Years later, my sense is that the biggest initial stumbling block was getting
the existing devs to have any interest in learning a new technology / way of
doing things. I think we lacked some perspective there, and should have made a
much larger effort to get the team excited and trained with the technology (in
jobs since, I've never had a team who turns down technology training), and
could have probably won our local team over if we'd been more intentional.

Ultimately though, the final stumbling block was Y! itself, which was very
focused on keeping the number/diversity of technologies low. I think at the
organizational level this is probably the right decision, so I can't really
fault them for that.
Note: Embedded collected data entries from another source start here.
Context (unique : forall c c', c ∈ all -> c' ∈ all -> table_name c = table_name c' -> c = c').
Lemma same_row (x y : Collection * string) : x.1 ∈ all -> y.1 ∈ all -> x = y \/ x <> y.
Proof.
  intros Hx Hy. destruct (decide ((table_name x.1, x.2) = (table_name y.1, y.2))) as [[= Ht Hi]|Hne].
  - left. destruct x, y. cbn in *. f_equal; [by apply unique|done].
  - right. intros ->. by apply Hne.
Qed.
Lemma delete_from_post s c rid : c ∈ all -> post (delete_from c rid) s
  (fun _ s' => progress s (c, rid) s s' /\ row_at s' (c, rid) = None /\ s_files s' = s_files s /\
     forall x, x.1 ∈ all -> x <> (c, rid) -> row_at s' x = row_at s x)
  (fun e s' => progress s (c, rid) s s' /\ e <> OutOfFuel).
Proof.
  intros Hc. unfold post, delete_from. pose proof (delete_row_fuel (s_db s) (table_name c) rid) as Hfuel.
  destruct (delete_row (s_db s) (table_name c) rid) as [r d'] eqn:E. cbn [fst] in Hfuel.
  pose proof (delete_row_this _ _ _ _ _ E) as Hthis. pose proof (fun t' i' => delete_row_others _ _ _ _ _ t' i' E) as Hothers.
  assert (P : progress s (c, rid) s (mkState d' (s_files s))).
  { split.
    - intros t i. cbn [s_db]. destruct (decide ((t, i) = (table_name c, rid))) as [[= -> ->]|Hne]; [|left; by apply Hothers].
      destruct Hthis as [?|[_ ?]]; [by right|by left].
    - intros [c' i] Hc' Hin Hout. destruct (decide ((table_name c', i) = (table_name c, rid))) as [[= Ht ->]|Hne].
      + rewrite (unique c' c Hc' Hc Ht). apply rtc_refl.
      + unfold row_at in Hout, Hin. cbn [fst snd s_db] in Hout, Hin. by rewrite Hothers in Hout. }
  destruct r as [[]|e]; [|split; [done|congruence]]. split_and!; [done| |done|].
  - destruct Hthis as [?|[[] _]]; done.
  - intros [c' i] Hc' Hne. apply Hothers. intros [= Ht ->]. by rewrite (unique c' c Hc' Hc Ht) in Hne.
Qed.

Lemma delete_record_post rank fuel x s : x.1 ∈ all -> delete_meets rank fuel (delete_record fuel all) x s.
Proof.
  revert x s. induction fuel as [|n IH]; intros [c rid] s Hc; unfold delete_meets; cbn [fst snd delete_record] in *.
  { unfold post, stm_raise. split; [apply progress_refl|lia]. }
  apply post_bind. unfold post at 1, asks. destruct (validate_record_id _); [|split; [apply progress_refl|done]].
  apply post_bind. unfold post at 1, of_field, asks. destruct (_get_schema_fields c) as [fs|[]] eqn:Efs;
    [|split; [apply progress_refl|done]..].
  apply post_bind. unfold post at 1, asks. destruct (select_row _ _ _) as [found|e] eqn:Erow;
    [|split; [apply progress_refl|intros _ _ ->; by apply select_row_fuel in Erow]].
  apply select_row_ok in Erow. destruct found as [r|]; [|split_and!; [apply progress_refl|apply complete_refl|done]].
  apply post_bind. eapply post_conseq; [apply (cascade_delete_post rank n _ IH c rid s); [done|apply shrinks_refl]| |done].
  intros _ s1 (P1 & C1 & G1). apply post_bind. eapply post_conseq; [by apply delete_from_post| |].
  2:{ intros e s2 [P2 He]. split; [|done]. eapply progress_trans; [exact P1|].
      eapply progress_weaken; [apply P1|apply rtc_refl|exact P2]. }
  intros _ s2 (P2 & Hgone & Hlog & Hothers). apply post_bind.
  assert (P : progress s (c, rid) s s2).
  { eapply progress_trans; [exact P1|]. eapply progress_weaken; [apply P1|apply rtc_refl|exact P2]. }
  unfold post, delete_stored_files. set (s3 := mkState _ _).
  assert (P3 : progress s (c, rid) s s3) by exact P. assert (Hrows : forall y, row_at s3 y = row_at s2 y) by done.
  assert (C : complete s s3).
  { destruct C1 as [F1 C1]. split.
    - cbn. rewrite Hlog. etrans; [exact F1|]. by apply prefix_app_r.
    - intros y ry Hy Hin Hout. rewrite Hrows in Hout. destruct (same_row y (c, rid) Hy Hc) as [->|Hne].
      + split; [|exists fs; split; [done|]].
        * intros z Hz. rewrite Hrows. eapply shrinks_gone; [apply P2|]. apply G1; [apply Hz|done].
        * cbn. apply elem_of_app. right. unfold row_at in Hin. cbn in Hin. rewrite <- Erow in Hin. injection Hin as <-. by left.
      + rewrite Hothers in Hout by done. destruct (C1 y ry Hy Hin Hout) as (Hz & fs' & Hfs' & Hf). split.
        * intros z Hc'. rewrite Hrows. eapply shrinks_gone; [apply P2|by apply Hz].
        * exists fs'. split; [done|]. cbn. rewrite Hlog. apply elem_of_app. by left. }
  destruct (remove_files _ _ _ _) as [[]|]; [split; [done|congruence]|by split_and!|split; [done|congruence]|by split_and!].
Qed.
End Progress.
Ironically Node.js popped up just a year or so later as
the great language hope to rescue Y!, and did manage to get significant
traction, so if you wanted to study adoption, finding someone who could
explain how they got Y!'s Node.js adoption going in the right direction would
be pretty fascination.

------
johlo
The weaknesses they point out pretty much still holds today - gaps in
documentation and no critical mass/small community. The small community size
means you have a hard time finding API's for anything but the most mainstream
databases/services which is the major drawback with Erlang.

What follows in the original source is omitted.